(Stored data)
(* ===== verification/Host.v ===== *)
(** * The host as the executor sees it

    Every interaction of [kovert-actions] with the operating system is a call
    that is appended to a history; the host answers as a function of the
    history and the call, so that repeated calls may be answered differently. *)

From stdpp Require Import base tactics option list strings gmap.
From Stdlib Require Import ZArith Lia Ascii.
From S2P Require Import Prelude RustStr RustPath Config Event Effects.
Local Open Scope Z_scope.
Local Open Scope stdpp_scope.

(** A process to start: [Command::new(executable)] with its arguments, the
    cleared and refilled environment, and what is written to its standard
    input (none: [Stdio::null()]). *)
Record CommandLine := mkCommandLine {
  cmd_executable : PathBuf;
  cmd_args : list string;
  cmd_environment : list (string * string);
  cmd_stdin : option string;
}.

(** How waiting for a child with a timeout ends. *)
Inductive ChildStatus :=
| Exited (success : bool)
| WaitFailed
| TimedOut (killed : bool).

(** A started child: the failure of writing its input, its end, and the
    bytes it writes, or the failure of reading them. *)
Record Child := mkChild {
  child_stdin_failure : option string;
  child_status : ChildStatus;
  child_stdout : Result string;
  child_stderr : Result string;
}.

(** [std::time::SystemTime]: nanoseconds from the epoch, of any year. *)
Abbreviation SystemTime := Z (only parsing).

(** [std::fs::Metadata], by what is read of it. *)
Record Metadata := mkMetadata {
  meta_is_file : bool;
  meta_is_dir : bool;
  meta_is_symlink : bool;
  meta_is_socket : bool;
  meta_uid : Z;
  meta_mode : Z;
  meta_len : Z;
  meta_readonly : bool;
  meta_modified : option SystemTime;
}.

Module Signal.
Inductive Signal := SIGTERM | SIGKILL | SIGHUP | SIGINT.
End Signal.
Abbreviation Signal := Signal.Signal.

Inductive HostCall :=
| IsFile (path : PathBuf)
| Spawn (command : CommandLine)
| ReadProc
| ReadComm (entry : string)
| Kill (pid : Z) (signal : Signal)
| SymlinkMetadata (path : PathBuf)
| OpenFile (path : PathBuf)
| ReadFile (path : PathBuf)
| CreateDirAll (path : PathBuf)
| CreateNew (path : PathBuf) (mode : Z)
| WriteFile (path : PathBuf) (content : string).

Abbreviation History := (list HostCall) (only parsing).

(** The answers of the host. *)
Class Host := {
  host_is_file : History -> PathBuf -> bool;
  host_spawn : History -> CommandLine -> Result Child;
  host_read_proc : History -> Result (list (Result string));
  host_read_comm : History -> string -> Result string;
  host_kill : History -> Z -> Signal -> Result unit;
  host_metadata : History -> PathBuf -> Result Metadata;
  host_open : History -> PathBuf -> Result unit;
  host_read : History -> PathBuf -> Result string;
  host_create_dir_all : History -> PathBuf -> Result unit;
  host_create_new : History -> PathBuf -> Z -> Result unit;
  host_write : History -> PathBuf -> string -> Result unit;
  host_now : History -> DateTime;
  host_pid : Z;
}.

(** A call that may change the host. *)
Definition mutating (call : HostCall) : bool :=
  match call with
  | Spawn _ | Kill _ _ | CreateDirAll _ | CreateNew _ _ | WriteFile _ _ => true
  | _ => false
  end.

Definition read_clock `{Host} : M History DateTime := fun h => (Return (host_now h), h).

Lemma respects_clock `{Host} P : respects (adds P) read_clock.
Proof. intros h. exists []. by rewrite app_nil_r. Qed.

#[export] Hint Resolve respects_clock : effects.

> [Try it] Set down each entry exactly as it appears above.

> [Expected answer]
(* ===== verification/Host.v ===== *)
(** * The host as the executor sees it

    Every interaction of [kovert-actions] with the operating system is a call
    that is appended to a history; the host answers as a function of the
    history and the call, so that repeated calls may be answered differently. *)

From stdpp Require Import base tactics option list strings gmap.
From Stdlib Require Import ZArith Lia Ascii.
From S2P Require Import Prelude RustStr RustPath Config Event Effects.
Local Open Scope Z_scope.
Local Open Scope stdpp_scope.

(** A process to start: [Command::new(executable)] with its arguments, the
    cleared and refilled environment, and what is written to its standard
    input (none: [Stdio::null()]). *)
Record CommandLine := mkCommandLine {
  cmd_executable : PathBuf;
  cmd_args : list string;
  cmd_environment : list (string * string);
  cmd_stdin : option string;
}.

(** How waiting for a child with a timeout ends. *)
Inductive ChildStatus :=
| Exited (success : bool)
| WaitFailed
| TimedOut (killed : bool).

(** A started child: the failure of writing its input, its end, and the
    bytes it writes, or the failure of reading them. *)
Record Child := mkChild {
  child_stdin_failure : option string;
  child_status : ChildStatus;
  child_stdout : Result string;
  child_stderr : Result string;
}.

(** [std::time::SystemTime]: nanoseconds from the epoch, of any year. *)
Abbreviation SystemTime := Z (only parsing).

(** [std::fs::Metadata], by what is read of it. *)
Record Metadata := mkMetadata {
  meta_is_file : bool;
  meta_is_dir : bool;
  meta_is_symlink : bool;
  meta_is_socket : bool;
  meta_uid : Z;
  meta_mode : Z;
  meta_len : Z;
  meta_readonly : bool;
  meta_modified : option SystemTime;
}.

Module Signal.
Inductive Signal := SIGTERM | SIGKILL | SIGHUP | SIGINT.
End Signal.
Abbreviation Signal := Signal.Signal.

Inductive HostCall :=
| IsFile (path : PathBuf)
| Spawn (command : CommandLine)
| ReadProc
| ReadComm (entry : string)
| Kill (pid : Z) (signal : Signal)
| SymlinkMetadata (path : PathBuf)
| OpenFile (path : PathBuf)
| ReadFile (path : PathBuf)
| CreateDirAll (path : PathBuf)
| CreateNew (path : PathBuf) (mode : Z)
| WriteFile (path : PathBuf) (content : string).

Abbreviation History := (list HostCall) (only parsing).

(** The answers of the host. *)
Class Host := {
  host_is_file : History -> PathBuf -> bool;
  host_spawn : History -> CommandLine -> Result Child;
  host_read_proc : History -> Result (list (Result string));
  host_read_comm : History -> string -> Result string;
  host_kill : History -> Z -> Signal -> Result unit;
  host_metadata : History -> PathBuf -> Result Metadata;
  host_open : History -> PathBuf -> Result unit;
  host_read : History -> PathBuf -> Result string;
  host_create_dir_all : History -> PathBuf -> Result unit;
  host_create_new : History -> PathBuf -> Z -> Result unit;
  host_write : History -> PathBuf -> string -> Result unit;
  host_now : History -> DateTime;
  host_pid : Z;
}.

(** A call that may change the host. *)
Definition mutating (call : HostCall) : bool :=
  match call with
  | Spawn _ | Kill _ _ | CreateDirAll _ | CreateNew _ _ | WriteFile _ _ => true
  | _ => false
  end.

Definition read_clock `{Host} : M History DateTime := fun h => (Return (host_now h), h).

Lemma respects_clock `{Host} P : respects (adds P) read_clock.
Proof. intros h. exists []. by rewrite app_nil_r. Qed.

#[export] Hint Resolve respects_clock : effects.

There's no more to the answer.